**Records for this task:**
(** * CoinGuard presale backend: payment verification and treasury disbursement

    A shallow embedding of the JavaScript services of the repository

    - [server/services/tokenService.js]   (module [TokenService])
    - [server/services/paymentService.js] (module [PaymentServiceV1], the
      variant whose builders validate the amount, and module [SecureApi],
      the express application with the treasury endpoints)
    - the payment service that exports [createPayment] / [verifyPayment]
      (module [PaymentService])

    JavaScript numbers are IEEE-754 binary64 values and are modelled by
    Rocq's primitive floats; millisecond timestamps are integers and are
    modelled by [Z].  Asynchronous functions that talk to the ledger are
    functions in a state-and-exception monad over a [World] that holds the
    clock, the ledger as seen through the RPC endpoints, and the log of
    the transactions this process has broadcast. *)

From Stdlib Require Import ZArith Floats Ascii String List Bool Lia.
From stdpp Require Import base option list gmap strings.
Import ListNotations.

#[local] Set Warnings "-inexact-float".

Local Open Scope string_scope.
Local Open Scope Z_scope.

(** ** JavaScript values *)

Module JS.

(** [isNaN] on a number. *)
Definition isNaN (x : float) : bool := PrimFloat.is_nan x.

(** Truthiness of a number: [0], [-0] and [NaN] are falsy. *)
Definition truthy (x : float) : bool :=
  negb (PrimFloat.eqb x 0 || PrimFloat.is_nan x).

(** [Number(z)] for an integer [z]: the nearest binary64 value, ties to
    even.  Exact below [2^53]. *)
Definition of_Z (z : Z) : float :=
  SF2Prim (binary_normalize prec emax z 0 false).

(** [Math.floor]: the largest integer value not above [x]; zeros,
    infinities and NaN are returned unchanged. *)
Definition Math_floor (x : float) : float :=
  match Prim2SF x with
  | S754_finite s m e =>
      if 0 <=? e then x
      else of_Z ((if s then Z.neg m else Z.pos m) / 2 ^ (- e))
  | _ => x
  end.

(** [Math.pow(b, n)] for a natural exponent [n], as the correctly rounded
    power.  For [b = 10] and [n <= 22] the power is exactly
    representable, which covers token decimals. *)
Definition Math_pow (b : float) (n : nat) : float :=
  match n with
  | O => 1%float
  | _ =>
      match Prim2SF b with
      | S754_finite s m e =>
          let sg := if s then Nat.odd n else false in
          let z := Z.pos m ^ Z.of_nat n in
          SF2Prim (binary_normalize prec emax (if sg then - z else z)
                     (e * Z.of_nat n) false)
      | S754_infinity s =>
          if s && Nat.odd n then PrimFloat.neg_infinity
          else PrimFloat.infinity
      | S754_zero s =>
          if s && Nat.odd n then PrimFloat.neg_zero else PrimFloat.zero
      | S754_nan => PrimFloat.nan
      end
  end.

(** [parseFloat] applied to a number: the number read back from its
    decimal text (so [-0] becomes [0]). *)
Definition parseFloat (x : float) : float :=
  if PrimFloat.eqb x 0 then 0%float else x.

Definition upper_ascii (c : ascii) : ascii :=
  let n := nat_of_ascii c in
  if ((97 <=? n)%nat && (n <=? 122)%nat)%bool
  then ascii_of_nat (n - 32) else c.

(** [String.prototype.toUpperCase] on ASCII text. *)
Fixpoint toUpperCase (s : string) : string :=
  match s with
  | EmptyString => EmptyString
  | String c r => String (upper_ascii c) (toUpperCase r)
  end.

(** [s.startsWith(p)]. *)
Definition startsWith (p s : string) : bool := String.prefix p s.

(** Truthiness of a string: only the empty string is falsy. *)
Definition truthy_str (s : string) : bool :=
  match s with EmptyString => false | _ => true end.

(** Truthiness of a value that may be [undefined]. *)
Definition truthy_opt {A} (t : A -> bool) (o : option A) : bool :=
  match o with Some a => t a | None => false end.

End JS.

(** ** Exceptions and asynchronous state *)

Inductive Result (A : Type) : Type :=
| Ok (a : A)
| Throw (message : string).
Arguments Ok {A} a.
Arguments Throw {A} message.

Definition is_ok {A} (r : Result A) : bool :=
  match r with Ok _ => true | Throw _ => false end.

(** ** Base58 and ledger addresses *)

Module Bs58.

Definition ALPHABET : string :=
  "123456789ABCDEFGHJKLMNPQRSTUVWXYZabcdefghijkmnopqrstuvwxyz".

Fixpoint index_from (i : Z) (c : ascii) (s : string) : option Z :=
  match s with
  | EmptyString => None
  | String d r => if Ascii.eqb c d then Some i else index_from (i + 1) c r
  end.

Definition digit (c : ascii) : option Z := index_from 0 c ALPHABET.

(** The number written by the digits, most significant first; [None] on
    a character outside the alphabet. *)
Fixpoint value (acc : Z) (s : string) : option Z :=
  match s with
  | EmptyString => Some acc
  | String c r =>
      match digit c with
      | Some d => value (acc * 58 + d) r
      | None => None
      end
  end.

(** Leading ['1'] characters, each standing for a zero byte. *)
Fixpoint leader (s : string) : nat * string :=
  match s with
  | String "1" r => let '(n, t) := leader r in (S n, t)
  | _ => (O, s)
  end.

(** Big-endian bytes of [n] without leading zero bytes. *)
Fixpoint be_bytes (fuel : nat) (n : Z) (acc : list Z) : list Z :=
  match fuel with
  | O => acc
  | S k => if n =? 0 then acc else be_bytes k (n / 256) (n mod 256 :: acc)
  end.

(** [bs58.decode]: throws on a character outside the alphabet. *)
Definition decode (s : string) : Result (list Z) :=
  let '(zeros, rest) := leader s in
  match value 0 rest with
  | Some n =>
      Ok (List.app (repeat 0 zeros) (be_bytes (String.length rest) n []))
  | None => Throw "Non-base58 character"
  end.

(** The number held by a big-endian byte string ([new BN(bytes)]). *)
Definition bn (bytes : list Z) : Z :=
  fold_left (fun acc b => acc * 256 + b) bytes 0.

End Bs58.

(** ** The ledger client libraries

    [@solana/web3.js] and [@solana/spl-token] are modelled at their
    interface.  A public key is the number it holds.  What cannot be
    computed here (Ed25519 key derivation, the hash behind associated
    token addresses, the signature of a transaction) is a parameter,
    gathered in [Library]. *)

Definition PublicKey := Z.

Inductive Instruction :=
| SystemTransfer (fromPubkey toPubkey : PublicKey) (lamports : float)
| CreateAssociatedTokenAccount (payer associated owner mint : PublicKey)
| TokenTransfer (source destination owner : PublicKey) (amount : float).

Record Transaction := {
  instructions : list Instruction;
  recentBlockhash : option string;
  lastValidBlockHeight : option Z;
  feePayer : option PublicKey;
  signers : list PublicKey
}.

Definition new_Transaction : Transaction :=
  {| instructions := []; recentBlockhash := None;
     lastValidBlockHeight := None; feePayer := None; signers := [] |}.

(** [transaction.add(i)]. *)
Definition add (i : Instruction) (t : Transaction) : Transaction :=
  {| instructions := List.app (instructions t) [i];
     recentBlockhash := recentBlockhash t;
     lastValidBlockHeight := lastValidBlockHeight t;
     feePayer := feePayer t; signers := signers t |}.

**What is expected:** Output the records above exactly as written.

**Your solution:**
(** * CoinGuard presale backend: payment verification and treasury disbursement

    A shallow embedding of the JavaScript services of the repository

    - [server/services/tokenService.js]   (module [TokenService])
    - [server/services/paymentService.js] (module [PaymentServiceV1], the
      variant whose builders validate the amount, and module [SecureApi],
      the express application with the treasury endpoints)
    - the payment service that exports [createPayment] / [verifyPayment]
      (module [PaymentService])

    JavaScript numbers are IEEE-754 binary64 values and are modelled by
    Rocq's primitive floats; millisecond timestamps are integers and are
    modelled by [Z].  Asynchronous functions that talk to the ledger are
    functions in a state-and-exception monad over a [World] that holds the
    clock, the ledger as seen through the RPC endpoints, and the log of
    the transactions this process has broadcast. *)

From Stdlib Require Import ZArith Floats Ascii String List Bool Lia.
From stdpp Require Import base option list gmap strings.
Import ListNotations.

#[local] Set Warnings "-inexact-float".

Local Open Scope string_scope.
Local Open Scope Z_scope.

(** ** JavaScript values *)

Module JS.

(** [isNaN] on a number. *)
Definition isNaN (x : float) : bool := PrimFloat.is_nan x.

(** Truthiness of a number: [0], [-0] and [NaN] are falsy. *)
Definition truthy (x : float) : bool :=
  negb (PrimFloat.eqb x 0 || PrimFloat.is_nan x).

(** [Number(z)] for an integer [z]: the nearest binary64 value, ties to
    even.  Exact below [2^53]. *)
Definition of_Z (z : Z) : float :=
  SF2Prim (binary_normalize prec emax z 0 false).

(** [Math.floor]: the largest integer value not above [x]; zeros,
    infinities and NaN are returned unchanged. *)
Definition Math_floor (x : float) : float :=
  match Prim2SF x with
  | S754_finite s m e =>
      if 0 <=? e then x
      else of_Z ((if s then Z.neg m else Z.pos m) / 2 ^ (- e))
  | _ => x
  end.

(** [Math.pow(b, n)] for a natural exponent [n], as the correctly rounded
    power.  For [b = 10] and [n <= 22] the power is exactly
    representable, which covers token decimals. *)
Definition Math_pow (b : float) (n : nat) : float :=
  match n with
  | O => 1%float
  | _ =>
      match Prim2SF b with
      | S754_finite s m e =>
          let sg := if s then Nat.odd n else false in
          let z := Z.pos m ^ Z.of_nat n in
          SF2Prim (binary_normalize prec emax (if sg then - z else z)
                     (e * Z.of_nat n) false)
      | S754_infinity s =>
          if s && Nat.odd n then PrimFloat.neg_infinity
          else PrimFloat.infinity
      | S754_zero s =>
          if s && Nat.odd n then PrimFloat.neg_zero else PrimFloat.zero
      | S754_nan => PrimFloat.nan
      end
  end.

(** [parseFloat] applied to a number: the number read back from its
    decimal text (so [-0] becomes [0]). *)
Definition parseFloat (x : float) : float :=
  if PrimFloat.eqb x 0 then 0%float else x.

Definition upper_ascii (c : ascii) : ascii :=
  let n := nat_of_ascii c in
  if ((97 <=? n)%nat && (n <=? 122)%nat)%bool
  then ascii_of_nat (n - 32) else c.

(** [String.prototype.toUpperCase] on ASCII text. *)
Fixpoint toUpperCase (s : string) : string :=
  match s with
  | EmptyString => EmptyString
  | String c r => String (upper_ascii c) (toUpperCase r)
  end.

(** [s.startsWith(p)]. *)
Definition startsWith (p s : string) : bool := String.prefix p s.

(** Truthiness of a string: only the empty string is falsy. *)
Definition truthy_str (s : string) : bool :=
  match s with EmptyString => false | _ => true end.

(** Truthiness of a value that may be [undefined]. *)
Definition truthy_opt {A} (t : A -> bool) (o : option A) : bool :=
  match o with Some a => t a | None => false end.

End JS.

(** ** Exceptions and asynchronous state *)

Inductive Result (A : Type) : Type :=
| Ok (a : A)
| Throw (message : string).
Arguments Ok {A} a.
Arguments Throw {A} message.

Definition is_ok {A} (r : Result A) : bool :=
  match r with Ok _ => true | Throw _ => false end.

(** ** Base58 and ledger addresses *)

Module Bs58.

Definition ALPHABET : string :=
  "123456789ABCDEFGHJKLMNPQRSTUVWXYZabcdefghijkmnopqrstuvwxyz".

Fixpoint index_from (i : Z) (c : ascii) (s : string) : option Z :=
  match s with
  | EmptyString => None
  | String d r => if Ascii.eqb c d then Some i else index_from (i + 1) c r
  end.

Definition digit (c : ascii) : option Z := index_from 0 c ALPHABET.

(** The number written by the digits, most significant first; [None] on
    a character outside the alphabet. *)
Fixpoint value (acc : Z) (s : string) : option Z :=
  match s with
  | EmptyString => Some acc
  | String c r =>
      match digit c with
      | Some d => value (acc * 58 + d) r
      | None => None
      end
  end.

(** Leading ['1'] characters, each standing for a zero byte. *)
Fixpoint leader (s : string) : nat * string :=
  match s with
  | String "1" r => let '(n, t) := leader r in (S n, t)
  | _ => (O, s)
  end.

(** Big-endian bytes of [n] without leading zero bytes. *)
Fixpoint be_bytes (fuel : nat) (n : Z) (acc : list Z) : list Z :=
  match fuel with
  | O => acc
  | S k => if n =? 0 then acc else be_bytes k (n / 256) (n mod 256 :: acc)
  end.

(** [bs58.decode]: throws on a character outside the alphabet. *)
Definition decode (s : string) : Result (list Z) :=
  let '(zeros, rest) := leader s in
  match value 0 rest with
  | Some n =>
      Ok (List.app (repeat 0 zeros) (be_bytes (String.length rest) n []))
  | None => Throw "Non-base58 character"
  end.

(** The number held by a big-endian byte string ([new BN(bytes)]). *)
Definition bn (bytes : list Z) : Z :=
  fold_left (fun acc b => acc * 256 + b) bytes 0.

End Bs58.

(** ** The ledger client libraries

    [@solana/web3.js] and [@solana/spl-token] are modelled at their
    interface.  A public key is the number it holds.  What cannot be
    computed here (Ed25519 key derivation, the hash behind associated
    token addresses, the signature of a transaction) is a parameter,
    gathered in [Library]. *)

Definition PublicKey := Z.

Inductive Instruction :=
| SystemTransfer (fromPubkey toPubkey : PublicKey) (lamports : float)
| CreateAssociatedTokenAccount (payer associated owner mint : PublicKey)
| TokenTransfer (source destination owner : PublicKey) (amount : float).

Record Transaction := {
  instructions : list Instruction;
  recentBlockhash : option string;
  lastValidBlockHeight : option Z;
  feePayer : option PublicKey;
  signers : list PublicKey
}.

Definition new_Transaction : Transaction :=
  {| instructions := []; recentBlockhash := None;
     lastValidBlockHeight := None; feePayer := None; signers := [] |}.

(** [transaction.add(i)]. *)
Definition add (i : Instruction) (t : Transaction) : Transaction :=
  {| instructions := List.app (instructions t) [i];
     recentBlockhash := recentBlockhash t;
     lastValidBlockHeight := lastValidBlockHeight t;
     feePayer := feePayer t; signers := signers t |}.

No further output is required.